Seve Ballesteros died at his home in Pedreña, northern Spain, in the early hours of Saturday morning when he finally lost his courageous battle at 2.10am.
George O’Grady, Chief Executive of The European Tour, led the tributes.
He said: “This is such a very sad day for all who love golf. Seve’s unique legacy must be the inspiration he has given to so many to watch, support, and play golf, and finally to fight a cruel illness with equal flair, passion, and fierce determination. We have all been so blessed to live in his era. He was the inspiration behind The European Tour.”
Seve's family confirmed the sad news in a statement at www.seveballesteros.com which read: "At 02:10 hours [Spanish time], Seve Ballesteros - accompanied by his family at his home in Pedrena - died due to respiratory failure.
"The family appreciates all the expressions of support and affection they have received since Seve was admitted on October 5, 2008 at the Hospital Universitario La Paz in Madrid.

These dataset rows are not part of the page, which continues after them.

Lemma genSpans_same_outcome (gen_ts : option Z) :
  same_outcome
    (genSpans E gen_ts
       (earlier_spans
        ++ (earlier
            ++ mkPlotSection name options (before ++ section :: after)
            :: later)
        :: later_spans)%list)
    (genSpans E gen_ts
       (earlier_spans
        ++ (earlier ++ mkPlotSection name options (before ++ after) :: later)
        :: later_spans)%list).
Proof.
  induction earlier_spans as [| span spans IH]; simpl.
  - apply same_outcome_bind; [| intros ?; apply same_outcome_refl].
    induction earlier as [| p ps IHp]; simpl.
    + apply same_outcome_bind; [| intros ?; apply same_outcome_refl].
      apply genPlot_same_outcome.
    + apply same_outcome_bind; [apply same_outcome_refl | intros ?; exact IHp].
  - apply same_outcome_bind; [apply same_outcome_refl | intros ?; exact IH].
Qed.

Lemma genImages_same_outcome (gen_ts : option Z) :
  outcome
    (genImages E gen_ts
       (earlier_spans
        ++ (earlier
            ++ mkPlotSection name options (before ++ section :: after)
            :: later)
        :: later_spans)%list)
  = outcome
      (genImages E gen_ts
         (earlier_spans
          ++ (earlier ++ mkPlotSection name options (before ++ after) :: later)
          :: later_spans)%list).
Proof.
  unfold genImages.
  apply (same_outcome_bind E _ _
           (fun _ => report_success E) (fun _ => report_success E)).
  - apply genSpans_same_outcome.
  - intros _ s. reflexivity.
Qed.

End MissingIntervalPass.

(** C7: a line that asks for an aggregate type and gives no aggregate
    interval is logged as an error and skipped, and only that line: the
    plot and the locals are as they were, the remaining lines of the plot
    are processed as if the line were not there, and so is every other
    plot of the pass. *)
Theorem missing_interval_skips_that_line_only
    (E : Collaborators) (section : LineSection) (aggregate_type : string) :
  lacks_interval section aggregate_type ->
  (forall plot_options minstamp maxstamp timeinc plot s,
      genLine E plot_options minstamp maxstamp timeinc plot section s
      = (Ok plot, s,
         [(LOG_ERR, AggregateIntervalRequired aggregate_type);
          (LOG_ERR,
           LineTypeSkipped
             (default (line_name section)
                      (line_options section !! "data_type")))])) /\
  (forall plot_options minstamp maxstamp timeinc plot before after s,
      outcome (genLines E plot_options minstamp maxstamp timeinc plot
                        (before ++ section :: after) s)
      = outcome (genLines E plot_options minstamp maxstamp timeinc plot
                          (before ++ after) s)) /\
  (forall gen_ts name options before after earlier later
          earlier_spans later_spans,
      outcome
        (genImages E gen_ts
           (earlier_spans
            ++ (earlier
                ++ mkPlotSection name options (before ++ section :: after)
                :: later)
            :: later_spans)%list)
      = outcome
          (genImages E gen_ts
             (earlier_spans
              ++ (earlier
                  ++ mkPlotSection name options (before ++ after) :: later)
              :: later_spans)%list)).
Proof.
  intros Hlacks.
  assert (forall plot_options minstamp maxstamp timeinc plot,
             same_outcome
               (genLine E plot_options minstamp maxstamp timeinc plot section)
               (mret plot)) as Hskip.
  { intros plot_options minstamp maxstamp timeinc plot s.
    rewrite (genLine_lacks_interval _ _ _ _ _ _ _ _ _ Hlacks). reflexivity. }
  split; [| split].
  - intros. apply genLine_lacks_interval. exact Hlacks.
  - intros. apply genLines_same_outcome. intros plot'. apply Hskip.
  - intros. apply genImages_same_outcome. exact Hskip.
Qed.

Lemma missing_interval_skips_that_line_only_witness :
  let E := Station.station false in
  genLine E Station.day_options 86400 172800 10800 Station.empty_plot
          Station.outTemp_no_interval Station.nothing
  = (Ok Station.empty_plot, Station.nothing,
     [(LOG_ERR, AggregateIntervalRequired "avg");
      (LOG_ERR, LineTypeSkipped "outTemp")]).
Proof.
  cbv zeta.
  apply (missing_interval_skips_that_line_only (Station.station false)
           Station.outTemp_no_interval "avg").
  unfold lacks_interval.
  repeat split; (reflexivity || discriminate).
Defined.

(** ** The time axis *)

Section TimeAxis.

Variable E : Collaborators.

(** C9: where the plot options give an explicit [x_interval], the scaling
    handed to the plot carries that value as its increment, and its
    [minstamp] and [maxstamp] are those that [scaletime] derives from the
    plot's timestamp and time length, the same as without the override. *)
Theorem explicit_interval_keeps_window
    (plot_options : gmap string string) (plotgen_ts time_length user : Z)
    (s : locals E) :
  time_length_of E plot_options = Ok time_length ->
  to_int E (plot_options !! "x_interval") = Ok (Some user) ->
  let derived := scaletime E (plotgen_ts - time_length) plotgen_ts in
  time_scaling E plot_options plotgen_ts s
  = (Ok (fst (fst derived), snd (fst derived), user), s, []) /\
  forall plot_options',
    time_length_of E plot_options' = Ok time_length ->
    to_int E (plot_options' !! "x_interval") = Ok None ->
    time_scaling E plot_options' plotgen_ts s
    = (Ok (fst (fst derived), snd (fst derived), snd derived), s, []).
Proof.
  intros Hlen Huser derived. split.
  - unfold time_scaling. rewrite bind_run, Hlen. simpl. fold derived.
    destruct derived as [[minstamp maxstamp] timeinc].
    rewrite bind_run, Huser. reflexivity.
  - intros plot_options' Hlen' Hnone.
    unfold time_scaling. rewrite bind_run, Hlen'. simpl. fold derived.
    destruct derived as [[minstamp maxstamp] timeinc].
    rewrite bind_run, Hnone. reflexivity.
Qed.

End TimeAxis.

Lemma explicit_interval_keeps_window_witness :
  let E := Station.station false in
  time_scaling E (<[ "x_interval" := "3600" ]> Station.day_options) 172800
               Station.nothing
  = (Ok (86400, 172800, 3600), Station.nothing, []).
Proof.
  cbv zeta.
  apply (explicit_interval_keeps_window (Station.station false)
           (<[ "x_interval" := "3600" ]> Station.day_options)
           172800 86400 3600 Station.nothing);
    reflexivity.
Defined.

(** ** Drawing a line *)

Section DrawLine.

Variable E : Collaborators.

Lemma read_stop_vec_t_inv (s s1 : locals E) (v : ValueTuple) l :
  read_stop_vec_t E s = (Ok v, s1, l) ->
  stop_vec_t E s = Some v /\ s1 = s /\ l = [].
Proof.
  unfold read_stop_vec_t. destruct (stop_vec_t E s); intros [= <- <- <-]; auto.
Qed.

Lemma conversions_inv (start_vec_t data_vec_t : ValueTuple) (s s1 : locals E)
    new_start new_stop new_data l :
  conversions E start_vec_t data_vec_t s
  = (Ok (new_start, new_stop, new_data), s1, l) ->
  exists stop,
    stop_vec_t E s = Some stop /\ convert E start_vec_t = Ok new_start /\
    convert E stop = Ok new_stop /\ convert E data_vec_t = Ok new_data /\
    s1 = s /\ l = [].
Proof.
  unfold conversions. intros H.
  apply bind_inv in H as (ns & s2 & l1 & l2 & H1 & H & ->).
  apply lift_inv in H1 as (Hstart & -> & ->).
  apply bind_inv in H as (stop & s3 & l3 & l4 & H2 & H & ->).
  apply read_stop_vec_t_inv in H2 as (Hstop & -> & ->).
  apply bind_inv in H as (nt & s4 & l5 & l6 & H3 & H & ->).
  apply lift_inv in H3 as (Hconv & -> & ->).
  apply bind_inv in H as (nd & s5 & l7 & l8 & H4 & H & ->).
  apply lift_inv in H4 as (Hdata & -> & ->).
  injection H as <- <- <- <- <-.
  exists stop. repeat split; assumption || reflexivity.
Qed.

Lemma optional_color_inv (c : option string) (s s1 : locals E) bgr l :
  optional_color E c s = (Ok bgr, s1, l) -> s1 = s /\ l = [].
Proof.
  destruct c as [c |]; simpl; [| intros [= <- <- <-]; auto].
  intros H. apply bind_inv in H as (z & s2 & l1 & l2 & H1 & H & ->).
  apply lift_inv in H1 as (_ & -> & ->).
  injection H as <- <- <-. auto.
Qed.
Lemma display_ein_cases ein :
  display_ein ein
  = match ein with
    | String a (String b rest) => String a (String b ("-" +:+ rest))
    | String a EmptyString => String a "-"
    | EmptyString => "-"
    end.
Proof.
  unfold display_ein, js_substring.
  destruct ein as [|a [|b rest]]; [reflexivity | reflexivity |].
  cbn [String.length default].
  replace (Nat.min 0 (S (S (String.length rest)))) with 0%nat by lia.
  replace (Nat.min 2 (S (S (String.length rest)))) with 2%nat by lia.
  replace (Nat.min (S (S (String.length rest))) (S (S (String.length rest))))
    with (S (S (String.length rest))) by lia.
  replace (Nat.min 0 2) with 0%nat by reflexivity.
  replace (Nat.max 0 2 - 0)%nat with 2%nat by reflexivity.
  replace (Nat.min 2 (S (S (String.length rest)))) with 2%nat by lia.
  replace (Nat.max 2 (S (S (String.length rest))) - 2)%nat
    with (String.length rest) by lia.
  cbn [String.substring]. rewrite substring_all.
  destruct rest; reflexivity.
Qed.

Lemma display_ein_length ein :
  String.length (display_ein ein) = S (String.length ein).
Proof.
  rewrite display_ein_cases. destruct ein as [|a [|b rest]]; reflexivity.
Qed.

(** X19. The EIN is displayed with one dash added and nothing lost: the
    display is one character longer, different EINs are displayed
    differently, and an EIN of two characters or more has the dash after
    the second one. Shorter EINs get the dash at the end. *)
Theorem ein_display_adds_one_dash (ein other : string) :
  String.length (display_ein ein) = S (String.length ein)
  /\ (display_ein ein = display_ein other -> ein = other)
  /\ ((2 <= String.length ein)%nat ->
      String.substring 2 1 (display_ein ein) = "-")
  /\ ((String.length ein < 2)%nat -> display_ein ein = ein +:+ "-").
Proof.
  split; [apply display_ein_length|]. split; [|split].
  - intros E.
    assert (String.length ein = String.length other) as L.
    { pose proof (display_ein_length ein) as L1.
      pose proof (display_ein_length other) as L2.
      rewrite E in L1. congruence. }
    rewrite !display_ein_cases in E.
    destruct ein as [|a [|b rest]], other as [|a' [|b' rest']];
      cbn in L; try discriminate L; try congruence.
    injection E as -> -> E. do 2 f_equal. exact E.
  - intros L. rewrite display_ein_cases.
    destruct ein as [|a [|b rest]]; cbn in L; try lia.
    destruct rest; reflexivity.
  - intros L. rewrite display_ein_cases.
    destruct ein as [|a [|b rest]]; cbn in L; try lia; reflexivity.
Qed.

End NonprofitFacts.

(** * Reporting content *)

Module FlagFacts.

Import FlagContent.

(** X20. Submitting a report without a reason does nothing. With a
    reason, exactly one request is made; the modal closes exactly when the
    request succeeds, and then after the success message; the content is
    reported as a paper only when the work type is paper and as a post for
    any other work type; a missing or empty comment id is sent as none. *)
Theorem report_closes_iff_request_succeeds
    {JsNumber : Type} (Number : string -> JsNumber)
    (props : FlagProps) (selectedReason : option string)
    (flag_resolves : FlagInput JsNumber -> bool) :
  let out := handleSubmit Number props selectedReason flag_resolves in
  (out = [] <-> truthy_opt selectedReason = false)
  /\ (truthy_opt selectedReason = true ->
      exists input,
        selectedReason = Some (reason input)
        /\ fl_documentId input = documentId props
        /\ (documentType input = "paper" <-> workType props = "paper")
        /\ (documentType input = "researchhubpost" <-> workType props <> "paper")
        /\ (fl_commentId input = None <-> truthy_opt (commentId props) = false)
        /\ (fl_commentId input <> None ->
            exists id, commentId props = Some id
                       /\ fl_commentId input = Some (Number id))
        /\ out = if flag_resolves input
                 then [Flag input; ToastSuccess "Content reported successfully";
                       CloseModal]
                 else [Flag input; ToastError "Failed to report content"]).
Proof.
  intros out. unfold out, handleSubmit.
  destruct (truthy_opt selectedReason) eqn:Er; cbn [negb]; split.
  - split; [|discriminate]. now destruct (flag_resolves _).
  - intros _.
    assert (exists r, selectedReason = Some r) as [r ->].
    { destruct selectedReason as [r|]; [now exists r | discriminate Er]. }
    exists (mkFlagInput
              (if String.eqb (workType props) "paper"
               then "paper" else "researchhubpost")
              (documentId props) r
              (if truthy_opt (commentId props)
               then Some (Number (default "" (commentId props))) else None)).
    cbn [reason fl_documentId documentType fl_commentId default].
    split; [reflexivity|]. split; [reflexivity|].
    split; [|split; [|split; [|split]]].
    + destruct (String.eqb_spec (workType props) "paper") as [e | n];
        split; intros H; try discriminate H; auto; now destruct n.
    + destruct (String.eqb_spec (workType props) "paper") as [e | n];
        split; intros H; try discriminate H; auto; now destruct H.
    + destruct (truthy_opt (commentId props)); split; congruence.
    + destruct (commentId props) as [id|]; cbn [default].
      * destruct (truthy_opt (Some id)); [|congruence].
        intros _. now exists id.
      * cbn. congruence.
    + reflexivity.
  - split; reflexivity.
  - discriminate.
Qed.

End FlagFacts.

(** ** The further properties at work on the sample data *)

Module MoreWitness.

Import Lodash UpdateNoteHook Burst Pattern HookSpec Sample MoreSample
  ComponentSpec ComponentSample.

"At the same time, please respect our privacy at such a painful time. Thank you very much."
All the players wore black ribbons during the third round of the Open de España at Real Club de Golf El Prat. There was a minute’s silence at 14.45 and the flags were at half-mast.
The 54 year old had health problems since being diagnosed with a brain tumour in 2008 after losing consciousness at Madrid Airport.
The five-time Major Champion had four operations to remove the tumour as well as undergoing chemotherapy.
Ballesteros, who claimed 87 titles over his career, won The Open in 1979, 1984 and 1988 and became the first European to win the Masters Tournament at Augusta National in 1980, repeating the feat in 1983.
He also enjoyed a sensational Ryder Cup career as both player and captain - playing in eight Ryder Cups and winning 20 points from 37 matches before guiding Europe to victory over the United States at Valderrama in 1997.
He appeared in public for the first time following the surgery in May 2009 when he went to watch his local football team Racing Santander and was given a standing ovation.
He had called his battle against the tumour the "hardest challenge of my life."